Background information
- Born: November 7, 1968 (age 57) Charlottetown, Prince Edward Island, Canada
- Origin: Halifax, Nova Scotia, Canada
- Genres: Indie
- Occupation: Musician
- Instruments: Bass, drums, guitar, piano, vocals
- Years active: 1991–present
- Member of: Sloan, Tuns, Trans-Canada Highwaymen, Anyway Gang
- Formerly of: The Super Friendz, The Certain Someones

= Chris Murphy (Canadian musician) =

Canadian musician (born 1968)

Christopher Michael Murphy (born November 7, 1968) is a Canadian musician and a member of the rock band Sloan.

==Early life==
Murphy was born in Charlottetown, Prince Edward Island. His family moved to Charlottesville, Virginia, where his father obtained a Ph.D. from the University of Virginia. In 1978 they moved to Halifax, Nova Scotia, where he attended Halifax West High School and the Nova Scotia College of Art and Design.

==Musical career==
Murphy originally formed Sloan with Jay Ferguson. Murphy is the band's primary bassist, occasionally switching to drums or guitar, and is one of the band's two main singers; he sings lead on about 40 percent of the band's songs and backup harmony vocals on most of the others.

Murphy has written several Sloan songs that have been released as singles, including "Underwhelmed" (from the album Smeared), "Coax Me" (from Twice Removed), "G Turns to D" (from One Chord to Another), "She Says What She Means" (from Navy Blues), "The Other Man" (from Pretty Together), and "The Rest of My Life" (from Action Pact).

In 1995, while Sloan was on a hiatus, Murphy toured and recorded as the drummer for The Super Friendz.

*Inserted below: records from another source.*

(** What is journaled for a transaction stays: after any further
    [record_transaction_output] or [record_transaction_error_async] the
    check returns the same result, and a further record under the same key
    raises [DBOSWorkflowConflictIDError]. *)
Theorem transaction_journal_write_once (session : Session) (uuid : string)
    (fn : Z) (r : RecordedResult) (a : TransactionResultInternal) :
  check_transaction_execution session uuid fn = Some r ->
  check_transaction_execution (snd (record_transaction_output session a)) uuid fn
  = Some r
  /\ check_transaction_execution (snd (record_transaction_error_async session a)) uuid fn
     = Some r
  /\ (workflow_uuid a = uuid -> function_id a = fn ->
      record_transaction_output session a
      = (Raise (DBOSWorkflowConflictIDError uuid), session)
      /\ record_transaction_error_async session a
         = (Raise (DBOSWorkflowConflictIDError uuid), session)).
Proof.
  intros Hr.
  assert (Hhas : has_transaction_output uuid fn session = true).
  { destruct (has_transaction_output uuid fn session) eqn:E; [done|].
    apply select_transaction_outputs_nil in E.
    rewrite check_transaction_execution_value, E in Hr. done. }
  rewrite record_transaction_output_eq, record_transaction_error_async_eq.
  assert (Hkeep : forall row,
    has_transaction_output (to_workflow_uuid row) (to_function_id row) session = false ->
    check_transaction_execution (add_row row session) uuid fn = Some r).
  { intros row Hfree. rewrite check_transaction_execution_value, select_add_row.
    rewrite check_transaction_execution_value in Hr.
    rewrite filter_cons, filter_nil. case_decide as Hm.
    - destruct Hm as [<- <-]. congruence.
    - by rewrite app_nil_r. }
  split; [|split].
  - destruct (has_transaction_output (workflow_uuid a) _ _) eqn:E; [done|].
    by apply Hkeep.
  - destruct (has_transaction_output (workflow_uuid a) _ _) eqn:E; [done|].
    by apply Hkeep.
  - intros -> ->. by rewrite Hhas.
Qed.

End AppDBRoundTrip.

(** ** The job queue *)


Lemma queued_iff id (l : list job_queue_row) :
  existsb (fun r => String.eqb (jq_workflow_uuid r) id) l = true
  <-> In id (map jq_workflow_uuid l).
Proof.
  rewrite existsb_exists, in_map_iff. split.
  - intros (r & Hin & Heq%String.eqb_eq). eauto.
  - intros (r & Heq & Hin). exists r. by rewrite String.eqb_eq.
Qed.

Lemma enqueue_eq now_ms workflow_id queue_name (s : t) :
  enqueue now_ms workflow_id queue_name s =
    (Return tt,
     if existsb (fun r => String.eqb (jq_workflow_uuid r) workflow_id)
                (job_queue (db s))
     then s
     else set_db (with_job_queue
                    (job_queue (db s) ++
                       [{| jq_workflow_uuid := workflow_id;
                           jq_queue_name := queue_name;
                           jq_created_at_epoch_ms := now_ms |}]) (db s)) s).
Proof.
  unfold enqueue, transaction, execute.
  destruct (existsb _ (job_queue (db s))); [by rewrite set_db_same|done].
Qed.

(** For a workflow that has its [workflow_status] row, [enqueue] puts the
    workflow on the queue once: it keeps [job_queue] keyed by
    [workflow_uuid], leaves the tables alone when the workflow is already
    queued, and a repeated [enqueue], even for another queue, changes
    nothing. *)
Theorem enqueue_is_idempotent (now_ms now_ms' : Z)
    (workflow_id queue_name queue_name' : string) (s : t) :
  NoDup (map jq_workflow_uuid (job_queue (db s))) ->
  has_workflow workflow_id (db s) = true ->
  fst (enqueue now_ms workflow_id queue_name s) = Return tt
  /\ NoDup (map jq_workflow_uuid
              (job_queue (db (snd (enqueue now_ms workflow_id queue_name s)))))
  /\ In workflow_id
        (map jq_workflow_uuid
           (job_queue (db (snd (enqueue now_ms workflow_id queue_name s)))))
  /\ (In workflow_id (map jq_workflow_uuid (job_queue (db s))) ->
      snd (enqueue now_ms workflow_id queue_name s) = s)
  /\ enqueue now_ms' workflow_id queue_name'
       (snd (enqueue now_ms workflow_id queue_name s))
     = (Return tt, snd (enqueue now_ms workflow_id queue_name s)).
Proof.
  intros Hpk _. rewrite !enqueue_eq. cbn [fst snd].
  destruct (existsb _ (job_queue (db s))) eqn:Hq.
  - rewrite Hq. apply queued_iff in Hq. done.
  - assert (Hfresh : ~ In workflow_id (map jq_workflow_uuid (job_queue (db s)))).
    { intros Hin%queued_iff. congruence. }
    cbn [db set_db job_queue with_job_queue].
    split; [done|]. rewrite map_app. cbn [map jq_workflow_uuid].
    split; [|split; [|split]].
    + apply NoDup_app. split; [done|]. split; [|apply NoDup_singleton].
      intros x Hx ->%list_elem_of_singleton. by apply Hfresh, list_elem_of_In.
    + apply in_or_app. right. by left.
    + done.
    + rewrite existsb_app. cbn [existsb jq_workflow_uuid].
      by rewrite String.eqb_refl, orb_true_r.
Qed.





(** ** Writing and reading workflow status *)

Lemma has_workflow_select uuid d :
  has_workflow uuid d = false <-> select_workflow_status uuid d = [].
Proof.
  unfold has_workflow, select_workflow_status.
  induction (workflow_status d) as [|r l IH]; [done|].
  rewrite filter_cons. cbn [existsb].
  destruct (String.eqb_spec (ws_workflow_uuid r) uuid); cbn [orb];
    case_decide; try done; tauto.
Qed.
(** Conditions under which [filter_data] gives a frame back as it is. *)
Lemma filter_data_fixpoint (today : Z) (ui : Session) (view : DataFrame) :
  (view <> [] ->
   exists b,
     date_bounds (date_input (period_of today view) (periode_filtre ui))
       = inr b /\
     forall r, In r view -> in_period (fst b) (snd b) r = true) ->
  (forall r, In r view -> isin (Country r) (selected_in ui view) = true) ->
  (forall lo hi r,
     series_min (map Quantity view) = Some lo ->
     series_max (map Quantity view) = Some hi ->
     In r view -> threshold_of ui lo hi <= Quantity r) ->
  returned (filter_data today ui view) = inr view.
Proof.
  intros Hperiod Hcountry Hquantity.
  destruct view as [|r0 view0] eqn:Eview; [reflexivity|].
  rewrite <- Eview in *.
  assert (Hne : view <> []) by (rewrite Eview; discriminate).
  rewrite (filter_data_stages today ui Hne).
  destruct (Hperiod Hne) as [b [-> Hb]].
  assert (Hsame : period_country_view ui b view = view).
  { unfold period_country_view. simpl.
    rewrite (filter_all _ _ Hb). now apply filter_all. }
  rewrite Hsame.
  apply empty_false_iff in Hne. rewrite Hne. simpl.
  apply empty_false_iff in Hne.
  destruct (quantity_stage_nonempty ui Hne) as (lo & hi & Hlo & Hhi & -> & _).
  rewrite filter_all; [reflexivity|].
  intros r Hr. apply Z.leb_le. eauto.
Qed.

(** Case analysis on the tests of a slider, then linear arithmetic. *)
Ltac slider_cases :=
  unfold slider in *;
  repeat match goal with
         | |- context [if ?b then _ else _] => destruct b eqn:?
         | H : context [if ?b then _ else _] |- _ => destruct b eqn:?
         end;
  rewrite ?andb_true_iff, ?andb_false_iff, ?Z.leb_le, ?Z.leb_gt,
    ?Z.eqb_eq, ?Z.eqb_neq in *;
  lia.

(** The threshold lets the rows kept by an earlier call through. *)
Lemma threshold_of_own (ui : Session) (lo hi lo' hi' : Z) :
  lo <= lo' -> lo' <= hi' -> hi' <= hi ->
  threshold_of ui lo hi <= lo' ->
  threshold_of ui lo' hi' <= lo'.
Proof.
  unfold threshold_of. intros H1 H2 H3 H4.
  destruct (filtre_quantite ui) as [v|]; slider_cases.
Qed.
(** * Verification of the HLS chunk manager (src/lib/chunk-manager.ts)

    A shallow embedding of [ChunkManager], [Playlist] and [Chunk]:
    the playlist registry is an insertion-ordered association list (a JS
    [Map]), the session slot is an [option Chunk], thrown values are a sum
    type, and calls made to the outside (the loader, the caller's
    callbacks) are returned as a list of effects; how a call of a callback
    ends (it returns or it throws) is a parameter.  Strings are sequences
    of 8-bit characters, which covers the urls and tags the code handles. *)

From Stdlib Require Import String Ascii List ZArith Lia Bool DecimalString.
Import ListNotations.

Local Open Scope string_scope.
Local Open Scope Z_scope.

(** ** JavaScript string built-ins used by the source *)

(** The line feed written [\n] in the source's string literals. *)
Definition nl : string := String (ascii_of_nat 10) EmptyString.

(** [s.endsWith(search)]: compare the last [search.length] characters. *)
Definition endsWith (s search : string) : bool :=
  let len := Z.of_nat (String.length s) in
  let searchLength := Z.of_nat (String.length search) in
  let start := len - searchLength in
  if start <? 0 then false
  else String.eqb (substring (Z.to_nat start) (String.length search) s) search.

(** [s.lastIndexOf(c)] for a one-character search string: the scan keeps the
    position of the latest occurrence seen, [-1] when there is none. *)
Fixpoint lastIndexOf_from (c : ascii) (s : string) (i found : Z) : Z :=
  match s with
  | EmptyString => found
  | String a rest =>
      lastIndexOf_from c rest (i + 1) (if Ascii.eqb a c then i else found)
  end.

Definition lastIndexOf (s : string) (c : ascii) : Z :=
  lastIndexOf_from c s 0 (-1).

(** [s.substring(start, end)] with the arguments clamped to [0, length]
    and swapped when [start > end], as the language defines it. *)
Definition js_substring (s : string) (from to : Z) : string :=
  let len := Z.of_nat (String.length s) in
  let clamp x := Z.min (Z.max x 0) len in
  let a := Z.min (clamp from) (clamp to) in
  let b := Z.max (clamp from) (clamp to) in
  substring (Z.to_nat a) (Z.to_nat (b - a)) s.

(** Occurrence of a character in a string. *)
Fixpoint occurs (c : ascii) (s : string) : Prop :=
  match s with
  | EmptyString => False
  | String a rest => a = c \/ occurs c rest
  end.

(** ** Values thrown and results of fallible calls *)

Inductive Exn : Type :=
| ThrownString (msg : string)   (* [throw "..."] *)
| TypeError                     (* property access on [undefined] *)
| ExternalError (tag : string). (* raised by the fetch or parser adapter *)

Inductive Result (A : Type) : Type :=
| Ok (a : A)
| Throw (e : Exn).

Arguments Ok {A} a.
Arguments Throw {A} e.

Definition bind {A B : Type} (r : Result A) (k : A -> Result B) : Result B :=
  match r with
  | Ok a => k a
  | Throw e => Throw e
  end.

Notation "x <- r ;; k" := (bind r (fun x => k))
  (at level 61, r at next level, right associativity).

(** [a[i]] on a JS array: [undefined] (here [None]) out of range. *)
Definition js_index {A : Type} (l : list A) (i : Z) : option A :=
  if i <? 0 then None else nth_error l (Z.to_nat i).

(** ** An insertion-ordered [Map<string, V>] *)

(** [m.set(k, v)]: an existing key keeps its position, a new key goes last. *)
Fixpoint Map_set {V : Type} (k : string) (v : V) (m : list (string * V))
  : list (string * V) :=
  match m with
  | [] => [(k, v)]
  | (k', v') :: rest =>
      if String.eqb k' k then (k, v) :: rest
      else (k', v') :: Map_set k v rest
  end.

(** [m.delete(k)]. *)
Fixpoint Map_delete {V : Type} (k : string) (m : list (string * V))
  : list (string * V) :=
  match m with
  | [] => []
  | (k', v') :: rest =>
      if String.eqb k' k then Map_delete k rest
      else (k', v') :: Map_delete k rest
  end.

(** [m.get(k)]. *)
Fixpoint Map_get {V : Type} (k : string) (m : list (string * V)) : option V :=
  match m with
  | [] => None
  | (k', v') :: rest => if String.eqb k' k then Some v' else Map_get k rest
  end.

(** [Array.from(m.values())]: the values in insertion order. *)
Definition Map_values {V : Type} (m : list (string * V)) : list V :=
  map snd m.

(** ** The data model *)

Section ChunkManagerModel.

(** Numbers of the manifest (durations, sequence numbers) are only tested
    for truthiness and converted to text; both operations belong to the
    language, not to this program, and are taken as given. *)
Context {Num : Type}.
Variable num_truthy : Num -> bool.
Variable num_to_string : Num -> string.

(** One entry of [manifest.segments]. *)
Record Segment : Type := mkSegment {
  uri : string;
  duration : Num
}.

(** The manifest the parser produces; an absent field is [None]
    ([undefined] in the source). *)
Record Manifest : Type := mkManifest {
  endList : bool;
  segments : list Segment;
  playlistType : option string;
  targetDuration : option Num;
  mediaSequence : option Num;
  discontinuitySequence : option Num
}.

(** The parser and fetch adapters ([m3u8Parser], [Utils.fetchContent]). *)
Variable parse : string -> Result Manifest.
Variable fetchContent : string -> Result string.

(** Truthiness and text of an optional string or number field. *)
Definition truthy_string (v : option string) : bool :=
  match v with
  | Some s => negb (String.eqb s "")
  | None => false
  end.

Definition truthy_number (v : option Num) : bool :=
  match v with
  | Some n => num_truthy n
  | None => false
  end.

Definition text_of_string (v : option string) : string :=
  match v with
  | Some s => s
  | None => "undefined"
  end.

Definition text_of_number (v : option Num) : string :=
  match v with
  | Some n => num_to_string n
  | None => "undefined"
  end.

(** *** class Playlist *)

Record Playlist : Type := mkPlaylist {
  playlist_url : string;
  baseUrl : string;
  manifest : Manifest
}.

(** [new Playlist(url, manifest)]. *)
Definition new_Playlist (url : string) (m : Manifest) : Result Playlist :=
  let pos := lastIndexOf url "/"%char in
  if pos =? -1 then Throw (ThrownString "Unexpected playlist URL format")
  else Ok {| playlist_url := url;
             baseUrl := js_substring url 0 (pos + 1);
             manifest := m |}.

(** The loop of [getChunkIndex], entered at index [i]. *)
Fixpoint getChunkIndex_from (segs : list Segment) (i : Z) (url : string) : Z :=
  match segs with
  | [] => -1
  | s :: rest =>
      if endsWith url (uri s) then i
      else getChunkIndex_from rest (i + 1) url
  end.

Definition getChunkIndex (p : Playlist) (url : string) : Z :=
  getChunkIndex_from (segments (manifest p)) 0 url.

Definition limitedContentAvail (p : Playlist) : bool :=
  let m := manifest p in
  negb (endList m) && (Z.of_nat (length (segments m)) >? 0).

(** The segment loop of [getLimitedContent]: [fuel] iterations from index
    [i]; reading [s.duration] of an absent element raises a TypeError. *)
Fixpoint appendSegments (fuel : nat) (i : Z) (segs : list Segment)
  (content : string) : Result string :=
  match fuel with
  | O => Ok content
  | S fuel' =>
      match js_index segs i with
      | None => Throw TypeError
      | Some s =>
          let content :=
            content ++ ("#EXTINF:" ++ num_to_string (duration s) ++ nl) in
          let content := content ++ (uri s ++ nl) in
          appendSegments fuel' (i + 1) segs content
      end
  end.

Definition getLimitedContent (p : Playlist) (limit : Z) : Result string :=
  if negb (limitedContentAvail p) then
    Throw (ThrownString
             "Limited content allowed only for Live playlist with segments")
  else
    let m := manifest p in
    let content := "#EXTM3U" ++ nl ++ "#EXT-X-VERSION:3" ++ nl in
    let content :=
      if truthy_string (playlistType m) then
        content ++ ("#EXT-X-PLAYLIST-TYPE:"
                    ++ text_of_string (playlistType m) ++ nl)
      else content in
    let content :=
      if truthy_number (targetDuration m) then
        content ++ ("#EXT-X-TARGETDURATION:"
                    ++ text_of_number (targetDuration m) ++ nl)
      else content in
    let content :=
      if truthy_number (mediaSequence m) then
        content ++ ("#EXT-X-MEDIA-SEQUENCE:"
                    ++ text_of_number (mediaSequence m) ++ nl)
      else content in
    let content :=
      if truthy_number (discontinuitySequence m) then
        content ++ ("#EXT-X-DISCONTINUITY-SEQUENCE:"
                    ++ text_of_number (discontinuitySequence m) ++ nl)
      else content in
    (* for (let i = 0; i < m.segments.length - limit; ++i) *)
    appendSegments (Z.to_nat (Z.of_nat (length (segments m)) - limit)) 0
      (segments m) content.

(** *** class Chunk, loader files, and what the manager does to the outside *)

(** A function object passed by the caller, known by its identity. *)
Definition Callback : Type := nat.

(** Truthiness of a value of type [Function]: a function is an object, and
    every object is truthy. *)
Definition fn_truthy (f : Callback) : bool := true.

Record Chunk : Type := new_Chunk {
  chunk_url : string;
  onSuccess : Callback;
  onError : Callback
}.
Definition fitted_classifier {matrix : Type} (model : Classifier matrix)
  : ClassifierClass matrix unit :=
  {| predict_method := fun state vector =>
       (Returns (predict model vector), state) |}.

(** ** Twitter scraper *)

(** A Python dict with string keys, as the list of its items. *)
Definition dict (V : Type) : Type := list (string * V).

Fixpoint lookup {V : Type} (key : string) (d : dict V) : option V :=
  match d with
  | [] => None
  | (k, v) :: d' => if k =? key then Some v else lookup key d'
  end.

(** [d.get(key, default)] *)
Definition get {V : Type} (d : dict V) (key : string) (default : V) : V :=
  match lookup key d with
  | Some v => v
  | None => default
  end.

(** [d[key]] *)
Definition item {V : Type} (d : dict V) (key : string) : outcome V :=
  match lookup key d with
  | Some v => Returns v
  | None => Raises KeyError
  end.

(** A scraped tweet (its string fields) and what [Nitter.get_tweets] returns:
    a dict of lists of tweets. *)
Definition tweet : Type := dict string.
Definition tweets_data : Type := dict (list tweet).

(** A [Nitter] object: [get_tweets(username, mode=..., number=...)]. *)
Record Scraper : Type := {
  scraper_get_tweets : string -> string -> nat -> outcome tweets_data
}.

(** [[f(x) for x in xs]], stopping at the first exception. *)
Fixpoint comprehension {A B : Type} (f : A -> outcome B) (xs : list A)
  : outcome (list B) :=
  match xs with
  | [] => Returns []
  | x :: xs' =>
      (do y <- f x; do ys <- comprehension f xs'; Returns (y :: ys))%outcome
  end.

(** ** The state the program runs in *)

Section Program.

Variable matrix : Type.

Record world : Type := {
  (** the file users.db *)
  users_db : database;
  (** the module global [stop_words] *)
  stop_words : list string;
  (** [from ntscraper import Nitter]: [None] when the import fails, else what
      the constructor [Nitter()] does *)
  Nitter : option (outcome Scraper);
  (** the pickles in the working directory, by file name, each holding an
      object of the kind its name says *)
  model_pkl : string -> option (Classifier matrix);
  vectorizer_pkl : string -> option (Vectorizer matrix)
}.

Definition SCRAPER_AVAILABLE (w : world) : bool :=
  match Nitter w with
  | Some _ => true
  | None => false
  end.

Murphy hosted a show on CBC Radio 3 with Sloan bandmate Jay Ferguson from December 2005 through November 2006. The show was also broadcast on Sirius Satellite Radio channel 94.

In 2010, Murphy served as a music performance supervisor for the film Scott Pilgrim vs. The World, tasked with making sure the actors knew how to play their own instruments for the camera. One character, Young Neil, is seen wearing a Sloan t-shirt during one scene; another character, Todd Ingram, plays a red Fender Mustang Bass with white racing stripe, similar to Murphy's.

In 2013, Murderecords released a 7-inch single by The Certain Someones, a supergroup featuring Chris Murphy, Matt Murphy of The Super Friendz, and Jale's Jennifer Pierce.

In 2015, Murphy formed the supergroup Tuns with Matt Murphy and Mike O'Neill of The Inbreds.

In 2016, Murphy, along with Steven Page (Barenaked Ladies), Moe Berg (The Pursuit of Happiness), and Craig Northey (Odds), formed the group Trans-Canada Highwaymen; they performed their first show in Niagara in July that year, and toured across Canada in 2017. Their live set consisted of cover songs by member's bands (Sloan, Odds, Pursuit of Happiness, Barenaked Ladies).

In 2018, Murphy and his bandmates from Sloan set out on a 30-date tour in support of their twelfth album together.

In August 2019, it was announced that Murphy had formed a supergroup called Anyway Gang with Sam Roberts and members of Hollerado and Tokyo Police Club.

Murphy and Joel Plaskett collaborated on the production of Prize for Writing, a posthumous album by singer-songwriter Matthew Grimson, which was recorded in 1995 but not commercially released until 2020.

==Personal life==
Murphy and his girlfriend, Rebecca Mendoza, have two sons, Francisco and Santiago. Francisco is a drummer in the band "Borealia".

In July 2009, Murphy was hit by a car in a hit and run collision while riding his bicycle in Toronto, breaking his collarbone. The incident lent its name to Sloan's subsequent release, the Hit & Run EP.